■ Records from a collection
(* ===== verification/FsSys.v ===== *)
(** * File-system calls

    Models the system calls of [kernel/fs/fs.c] and the in-kernel file interface of
    [kernel/fs/kernel.c].  Each definition follows the call from its argument checks
    to its result, with every early return and every resource it leaves behind. *)

From S2P Require Export Vfs.

Definition O_APPEND : Z := 0x400.
Definition O_DIRECTORY : Z := 0x10000.
Definition SEEK_END : Z := 2.
Definition AT_FDCWD : Z := -100.
Definition AT_REMOVEDIR : Z := 0x200.
Definition AT_SYMLINK_FOLLOW : Z := 0x400.
Definition AT_EMPTY_PATH : Z := 0x1000.
Definition FT_BLKDEV_DEV : Z := 4.
Definition KERNEL_OPEN_FLAG : Z := O_RDONLY.
(** [ERR_PTR(-EINVAL)] as an address. *)
Definition ERR_EINVAL : Z := 2 ^ 64 - 22.
Definition S_ISLNK (m : Z) : bool := Z.land m S_IFMT =? 0xA000.

(** What the calls use besides the VFS: copies from and to user memory (negative or
    [None] on a bad address), the layout of [struct stat], the table [filesys], the
    device nodes and the pipe constructor. *)
Class SysEnv (F : Type) `{VfsEnv F} := {
  copy_from_user_str : Z → Z → M (vfs F) (option str);
  copy_to_user_str : Z → str → Z → M (vfs F) Z;
  copy_to_user : Z → list Z → M (vfs F) Z;
  copy_from_user : Z → Z → Z → M (vfs F) Z;
  stat_bytes : stat → list Z;
  fd_bytes : Z → list Z;
  filesys : list (str * Z);
  devfs_get_by_path : str → M (vfs F) Z;
  device_type : Z → M (vfs F) Z;
  device_blkdev : Z → M (vfs F) Z;
  pipe_init : Z → Z → M (vfs F) Z;
  pipe_free : Z → M (vfs F) unit
}.

(** [if (cond) return v;] *)
Notation "'return_if' c 'with' v ;; k" := (if c then mret v else k)
  (at level 100, c at level 99, v at level 99, k at level 200, right associativity) : hana_scope.

Section calls.
Context {F : Type} `{SysEnv F}.

Definition filesys_find (fstype : str) : Z :=
  match list_find (λ p, p.1 = fstype) filesys with Some (_, (_, fs)) => fs | None => 0 end.

(** The path buffer after [strcpy]. *)
Definition path_buf (p : str) : M (vfs F) (list Z) :=
  if zlen p <? MAX_PATH_LEN
  then mret (p ++ replicate (Z.to_nat (MAX_PATH_LEN - zlen p)) 0) else mfault.

(** The result and the path; an unsuccessful call leaves the buffer unspecified. *)
Definition get_absolute_path (path : str) (dirfd : Z) : M (vfs F) (Z * str) :=
  if chr path 0 =? SLASH then
    path_buf path;; mret (0, path)
  else
    base ← (if dirfd =? AT_FDCWD then gets cwd
            else t ← gets myfdt; f ← fd_get t dirfd; x ← get_file f; mret (f_path x));
    b ← path_buf base;
    match fullpath_connect path b with
    | Ret (ret, b) => mret (if ret <? 0 then (-1, []) else (0, buf_str b))
    | Panic => mpanic
    | Fault => mfault
    | Spin => mspin
    end.

Definition sys_getcwd (buf size : Z) : M (vfs F) Z :=
  d ← gets cwd;
  if (buf =? 0) || (size <? zlen d) then mret 0
  else
    r ← copy_to_user_str buf d size;
    mret (if r <? 0 then 0 else buf).

Definition sys_dup (fd : Z) : M (vfs F) Z :=
  t ← gets myfdt;
  ret ← fd_clone t fd (-1);
  mret (if ret <? 0 then -1 else ret).

Definition sys_dup3 (old new flags : Z) : M (vfs F) Z :=
  t ← gets myfdt;
  ret ← fd_clone t old new;
  mret (if ret <? 0 then -1 else ret).

(** The new directory is the argument as it was given. *)
Definition sys_chdir (path : Z) : M (vfs F) Z :=
  p ← copy_from_user_str path MAX_PATH_LEN;
  match p with
  | None => mret (-1)
  | Some p => modify (set_cwd p);; mret 0
  end.

(** The common part of the openers: path, mount point, the two allocations,
    [file_init], [ifget] and [openat].  [inl] is the value of an early return. *)
Definition open_file (path : str) (dirfd flags mode err : Z) :
  M (vfs F) (Z + (Z * Z * Z * str)) :=
  '(ret, full_path) ← get_absolute_path path dirfd;
  if ret <? 0 then mret (inl err)
  else
    mp ← mountpoint_find full_path;
    if mp =? 0 then mret (inl (if err =? -1 then -1 else 0))
    else
      let fail := if err =? -1 then -1 else 0 in
      m ← get_mp mp;
      file ← kcalloc_file;
      if file =? 0 then mret (inl fail)
      else
        inode ← kcalloc_inode;
        if inode =? 0 then kfree file;; mret (inl fail)
        else
          file_init file 0 (Some full_path) flags 0;;
          ifget ← call_fs op_ifget (λ _ _ _, mret (-1)) (mp_fs m);
          ret ← ifget mp inode file;
          if ret <? 0 then kfree inode;; kfree file;; mret (inl fail)
          else
            openat ← call_fop op_openat (λ _ _ _ _, mret (-1)) file;
            ret ← openat file full_path flags mode;
            if negb (ret =? 0) then kfree inode;; kfree file;; mret (inl fail)
            else mret (inr (mp, file, inode, full_path)).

■ WHAT IS NEEDED
Answer with one number only, the count of lines in the entries above that hold the string "match".

■ TASK ANSWER
3